El reencuentro de Marco con su familia fue algo muy emotivo y lleno de sentimientos, ya hacía año y medio desde la última vez en que Marco estuvo junto a su madre, cuando esta decidió visitarlo en la Capital. La dura situación económica por la que atravesaba Joaquín en La Samaria y la fuerte jornada laboral que tenía Marco en la Capital se convertían en un “Muro de Berlín” que los había aislado carnalmente a los unos de los otros. Además los giros de dinero que le hacía Marco a su familia en La Samaria, solo ayudaban en parte a aliviar los gastos que tenía que afrontar Joaquín en el mantenimiento de su familia, ya que en el consultorio ya no le iba tan bien como antes, ya había mucha competencia y muchos otros doctores lo superaban en implementos y actualización. De tal forma, que Joaquín solo conservaba a sus pacientes más tradicionales. Mientras que por otro lado Cristina trabajaba en otro negocio para aliviar en gran parte los gastos de la familia. La situación era desesperante, se podría decir que la familia Calderón trabajaba para los Bancos, a los cuales les estaban debiendo el dinero que pagaron al comprar su casa.

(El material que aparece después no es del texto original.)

(** * Ranking *)

(** C1 fails on the code.  In the twin model Bob's profile equals Alice's
    and the two are co-authors, so for the query "Alice" Bob's combined
    score (the float 0.9999990000010001) is above Alice's own
    (0.5999994000006), and Carol's is 0.  The slice [[-top_n-1:-1]] of the ascending order drops
    the last index, which is Bob's, and keeps Alice's and Carol's; Alice
    is then filtered out.  With [top_n = 2] the list returned holds Carol
    alone, where the two best candidates are Bob and Carol. *)
Lemma recommend_misses_best_candidate :
  exists combined recs,
    build_models tf_l2 twin_researchers twin_publications = Ok twin_model /\
    combined_scores round64 cosine_rational twin_model 0 = Ok combined /\
    map Qred combined
      = [5404314148530447 # 9007199254740992; 9007190247550745 # 9007199254740992; 0]%Q /\
    argsort combined = [2; 0; 1] /\
    recommend_collaborators round64 cosine_rational twin_model "Alice" 2 = Ok recs /\
    map (fun rec => name (rec_row rec)) recs = ["Carol"] /\
    expected_ranking combined 0 2 = [1; 2].
Proof.
  eexists _, _. split; [exact twin_model_built|].
  split; [vm_compute; reflexivity|].
  split; [vm_compute; reflexivity|].
  split; [vm_compute; reflexivity|].
  split; [vm_compute; reflexivity|].
  split; vm_compute; reflexivity.
Qed.

(** * Further properties *)

(** ** The id mapping built by [load_data] *)

Lemma enumerate_snoc {A : Type} (l : list A) (x : A) :
  enumerate (l ++ [x]) = enumerate l ++ [(length l, x)].
Proof.
  unfold enumerate. rewrite length_app. simpl.
  rewrite seq_app. simpl.
  rewrite zip_with_app by (by rewrite length_seq). done.
Qed.

Lemma id_mapping_snoc (names : list string) (x : string) :
  id_mapping (names ++ [x]) = <[x := length names]> (id_mapping names).
Proof. unfold id_mapping. by rewrite enumerate_snoc, fold_left_app. Qed.

Lemma id_mapping_last (names : list string) (nm : string) (i : nat) :
  id_mapping names !! nm = Some i <->
  names !! i = Some nm /\ forall j, i < j -> names !! j <> Some nm.
Proof.
  revert i. induction names as [|x l IH] using rev_ind; intros i.
  - unfold id_mapping. simpl. rewrite lookup_empty. split; [done|].
    by intros [H _].
  - rewrite id_mapping_snoc. destruct (decide (x = nm)) as [->|Hne].
    + rewrite lookup_insert_eq. split.
      * intros [= <-]. split.
        -- rewrite lookup_app_r by lia. by rewrite Nat.sub_diag.
        -- intros j Hj. rewrite lookup_ge_None_2; [done|].
           rewrite length_app. simpl. lia.
      * intros [Hi Hlast]. f_equal.
        destruct (decide (i < length l)) as [Hlt|Hge].
        -- destruct (Hlast (length l) Hlt).
           rewrite lookup_app_r by lia. by rewrite Nat.sub_diag.
        -- apply lookup_lt_Some in Hi. rewrite length_app in Hi. simpl in Hi. lia.
    + rewrite lookup_insert_ne by done. rewrite IH. split.
      * intros [Hi Hlast]. split.
        -- rewrite lookup_app_l; [done|]. by eapply lookup_lt_Some.
        -- intros j Hj. destruct (decide (j < length l)) as [Hlt|Hge].
           ++ rewrite lookup_app_l by done. by apply Hlast.
           ++ rewrite lookup_app_r by lia.
              destruct (j - length l) as [|k] eqn:E; simpl; [congruence|].
              by rewrite lookup_nil.
      * intros [Hi Hlast].
        assert (i < length l) as Hlt.
        { apply lookup_lt_Some in Hi as Hlen. rewrite length_app in Hlen. simpl in Hlen.
          destruct (decide (i = length l)) as [->|]; [|lia].
          rewrite lookup_app_r in Hi by lia. rewrite Nat.sub_diag in Hi.
          simpl in Hi. congruence. }
        rewrite lookup_app_l in Hi by done. split; [done|].
        intros j Hj Hjl. apply (Hlast j Hj).
        rewrite lookup_app_l; [done|]. by eapply lookup_lt_Some.
Qed.
(** * hr-medbot-backend: chunker, ingestion, retrieval and chat turn

    A shallow embedding of the Python sources under [application/]:

    - [insertion/chunkers/golden_chunker.py]   (Module [Chunker])
    - [retrieval/augmented_retriever.py]       (Module [Retriever])
    - [chatsystem/summarizer.py]               (Module [Summarizer])
    - [chatsystem/history_manager.py]          (Module [History])
    - [chatsystem/orchestrator.py]             (Module [Orchestrator])
    - [insertion/neo_inserter.py], [database/__init__.py] (Module [Inserter])
    - [llm_client/reranker.py]                 (Module [Reranker])
    - [api/knowledgebase/upload.py]            (Module [Upload])

    Python [str] values are [string]s whose characters are read as the code
    points U+0000..U+00FF; [len] is [pylen].  Python [int]s are [Z], list
    indices that the code keeps non-negative are [nat].  A call that can
    raise returns a [result]. *)

From Stdlib Require Import ZArith QArith String Ascii List Lia Bool Sorted Permutation.
From Equations Require Import Equations.
From Equations.Prop Require Import Logic.
From stdpp Require Import base list strings pretty gmap.

(** ** Exceptions and results *)

Inductive exn : Type :=
| ValueError (msg : string)
| RuntimeError (msg : string)
| IndexError (msg : string)
| ServiceError (msg : string)
| GenerationAborted (partial : string).

(** [str(exc)]: the message an exception was built with.  [GenerationAborted]
    passes a fixed message to [Exception.__init__]. *)
Definition str (e : exn) : string :=
  match e with
  | ValueError m | RuntimeError m | IndexError m | ServiceError m => m
  | GenerationAborted _ => "Generation aborted early"
  end.
(** * simple-mock-server: the dispatcher, the response bodies and the call registry

    A shallow embedding of [src/server.py].  Python [str] values are lists of
    Unicode code points, [bytes] values are lists of bytes, a [dict] with a
    fixed set of keys is an association list in insertion order, and the five
    per-method response tables are finite maps.  Code that can raise returns a
    [result]; the process-wide [REGISTRY] is threaded through the handler as
    explicit state. *)

From Stdlib Require Import ZArith NArith Strings.Byte String Ascii DecimalString.
From Stdlib Require Import Floats.SpecFloat.
From stdpp Require Import base option list gmap.

Local Open Scope N_scope.
Local Open Scope list_scope.

(** ** Python values *)

Module Py.

(** A [str] is a sequence of code points, a [bytes] a sequence of octets. *)
Definition str := list N.
Definition bytes := list byte.

(** An ASCII literal of the source, as a [str] and as a [bytes]. *)
Definition lit (s : string) : str := map Byte.to_N (list_byte_of_string s).
Definition blit (s : string) : bytes := list_byte_of_string s.

Definition byte_of_N (n : N) : byte :=
  match Byte.of_N n with Some b => b | None => x00 end.

(** The exception classes the modelled code can meet. *)
Inductive exn : Type :=
| UnicodeDecodeError
| UnicodeEncodeError
| ValueError
| TypeError
| AttributeError
| KeyError
| IndexError
| OverflowError.
(** A reader of the dialect gets back the header and, for each profile,
    its six fields. *)
Lemma csv_read_document ps :
  csv_read (csv_document ps)
  = Some (CSV_FIELDNAMES :: List.map csv_profile_row ps).
Proof.
  unfold csv_read, csv_document.
  pose proof (csv_read_rows_written
                (CSV_FIELDNAMES :: List.map csv_profile_row ps)) as H.
  cbn [List.map concat] in H. rewrite List.map_map in H.
  apply H.
  - constructor; [done|]. apply Forall_map, Forall_forall. by intros p _.
  - rewrite length_app. cbn [length]. rewrite length_map.
    pose proof (length_csv_row CSV_FIELDNAMES) as H1.
    change (length CSV_FIELDNAMES) with 6%nat in H1.
    assert (H2 : (length ps
                  <= length (concat (List.map
                       (fun p => Csv.csv_row (csv_profile_row p)) ps)))%nat).
    { clear. induction ps as [|p ps IH]; [done|].
      cbn [List.map concat length]. rewrite length_app.
      pose proof (length_csv_row (csv_profile_row p)) as Hp.
      change (length (csv_profile_row p)) with 6%nat in Hp. lia. }
    lia.
Qed.

(** X24: the CSV export loses nothing of the six displayable fields:
    two collections whose CSV documents are equal have, profile by
    profile, the same ssid, authentication, encryption, key, key type and
    profile type, whatever commas, quotes or line breaks the fields hold. *)
Theorem csv_document_determines_rows (ps qs : list WifiProfile) :
  csv_document ps = csv_document qs ->
  List.map csv_profile_row ps = List.map csv_profile_row qs.
Proof.
  intros H. pose proof (csv_read_document ps) as Hp.
  rewrite H, csv_read_document in Hp. by injection Hp.
Qed.

Lemma csv_document_determines_rows_witness :
  List.map csv_profile_row [sample_profile TXT_ODD_NAME TXT_SECRET]
  = List.map csv_profile_row [sample_profile TXT_ODD_NAME TXT_SECRET].
Proof.
  apply (csv_document_determines_rows
           [sample_profile TXT_ODD_NAME TXT_SECRET]
           [sample_profile TXT_ODD_NAME TXT_SECRET]).
  reflexivity.
Defined.

(** ** The window *)

Lemma is_password_has_password p : Gui.is_password p = has_password_b p.
Proof.
  unfold Gui.is_password, has_password_b, str_eqb.
  rewrite <- andb_assoc. f_equal. rewrite <- negb_orb. f_equal.
  destruct (decide (key p = NO_PASSWORD_SAVED)) as [E1|E1];
    destruct (decide (key p = NOT_FOUND)) as [E2|E2];
    rewrite ?(bool_decide_eq_true_2 _ E1), ?(bool_decide_eq_false_2 _ E1),
      ?(bool_decide_eq_true_2 _ E2), ?(bool_decide_eq_false_2 _ E2);
    cbn [orb];
    [apply bool_decide_eq_true_2 | apply bool_decide_eq_true_2
     | apply bool_decide_eq_true_2 | apply bool_decide_eq_false_2];
    rewrite !elem_of_cons, elem_of_nil; tauto.
Qed.
(** * AI-optimized content proxy (netlify/edge-functions/ai-proxy.ts)

    A shallow embedding of the edge function and of the pieces of the
    platform it calls (strings, regular expressions, [Headers], [Response],
    [fetch]), followed by the properties of the handler.

    Text is a list of code units.  The development covers the code units
    0..255 (Latin-1); on that range upper- and lower-casing, the white space
    class and the case-insensitive comparison of the regular expression
    engine are the ones of ECMAScript. *)

From Stdlib Require Import Ascii String List Bool Arith Lia.
Import ListNotations.

Set Implicit Arguments.

(** ** Text *)

Abbreviation text := (list ascii) (only parsing).

Definition str (s : string) : text := list_ascii_of_string s.

Definition code (c : ascii) : nat := nat_of_ascii c.

Definition dquote : ascii := ascii_of_nat 34.
Definition squote : ascii := ascii_of_nat 39.

(** [String.prototype.toUpperCase] and [toLowerCase] on one code unit.  The
    letters of Latin-1 whose other case lies outside Latin-1 (U+00B5, U+00DF,
    U+00FF) are left alone: nothing in 0..255 shares their case class. *)
Definition to_upper (c : ascii) : ascii :=
  let n := code c in
  if ((97 <=? n) && (n <=? 122)) || ((224 <=? n) && (n <=? 254) && negb (n =? 247))
  then ascii_of_nat (n - 32) else c.

Definition to_lower (c : ascii) : ascii :=
  let n := code c in
  if ((65 <=? n) && (n <=? 90)) || ((192 <=? n) && (n <=? 222) && negb (n =? 215))
  then ascii_of_nat (n + 32) else c.

(** Byte-lowercase, as the Fetch standard uses for header names. *)
Definition byte_lower (c : ascii) : ascii :=
  let n := code c in
  if (65 <=? n) && (n <=? 90) then ascii_of_nat (n + 32) else c.

Definition toLowerCase (s : text) : text := map to_lower s.

(** White space of ECMAScript (WhiteSpace and LineTerminator) below 256. *)
Definition is_space (c : ascii) : bool :=
  let n := code c in
  ((9 <=? n) && (n <=? 13)) || (n =? 32) || (n =? 160).

Fixpoint text_eqb (a b : text) : bool :=
  match a, b with
  | [], [] => true
  | x :: a', y :: b' => Ascii.eqb x y && text_eqb a' b'
  | _, _ => false
  end.

Fixpoint starts_with (p s : text) : bool :=
  match p, s with
  | [], _ => true
  | x :: p', y :: s' => Ascii.eqb x y && starts_with p' s'
  | _ :: _, [] => false
  end.

(** [String.prototype.includes] with a string argument. *)
Fixpoint includes (s p : text) : bool :=
  starts_with p s ||
  match s with
  | [] => false
  | _ :: s' => includes s' p
  end.

(** [String.prototype.endsWith]. *)
Definition endsWith (s p : text) : bool :=
  (length p <=? length s) && text_eqb (skipn (length s - length p) s) p.

(** [String.prototype.replace] with a string pattern and a replacement
    without dollar patterns: the first occurrence is replaced. *)
Fixpoint replace_first (s p r : text) : text :=
  if starts_with p s then r ++ skipn (length p) s
  else match s with
       | [] => []
       | c :: s' => c :: replace_first s' p r
       end.

Fixpoint drop_while (f : ascii -> bool) (s : text) : text :=
  match s with
  | [] => []
  | c :: s' => if f c then drop_while f s' else s
  end.

(** [String.prototype.trim]. *)
Definition trim (s : text) : text :=
  rev (drop_while is_space (rev (drop_while is_space s))).

(** ** Regular expressions

    The abstract syntax of the patterns the source uses, and the backtracking
    matcher of ECMAScript (continuation passing, leftmost start, the order of
    alternatives given by greedy and lazy quantifiers).  All expressions of
    the source carry the [i] flag and not the [u] flag, so characters are
    compared after [Canonicalize], which is [to_upper] on one code unit. *)

Inductive citem : Type :=
| CChar (c : ascii)
| CRange (lo hi : ascii)
| CSpace
| CNonSpace.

Y esta fue otras de las circunstancias que influyeron en la determinación de Marco de irse del país, para poder mejorar su nivel de vida, mejorar sus ingresos y de esta forma ayudar de mejor manera a su familia. Porque como estaba la situación en su país, él no veía el suficiente progreso y desarrollo con el cual pudiese llenar sus aspiraciones o perspectivas. Además Marco necesitaba de un medio que no le impidiera sobresalir, o que le impidiera avanzar después de un determinado límite, porque en las sociedades con alta burocracia reinante, existe un límite de aprovechamiento del ser humano, porque en estas sociedades pueden existir muchos genios, pero no se ven los campos en los cuales se puedan desarrollar, y esto crea una desilusión en el genio y un estancamiento en la sociedad, al no haber un nivel más elevado en el cual poder desempeñarse. Esto era una conclusión a la que llegó Marco al verse cohibido de sus superiores, al ver que después de su cargo no había otro cargo más que llenara de mejor forma sus expectativas, porque después de él solo le quedaba el camino de ser inversionista, que para Marco no se constituía ya en un reto profesional. Al mismo tiempo Marco pensó que si ya estaba en uno de los cargos superiores, en donde podía tener estabilidad laboral, y un buen sueldo para pensar en casarse y organizarse, este mismo sueldo no era suficiente para ayudar a su familia y sacarla definitivamente de la situación en que se encontraba. Así que decidió irse para “La Argentina”.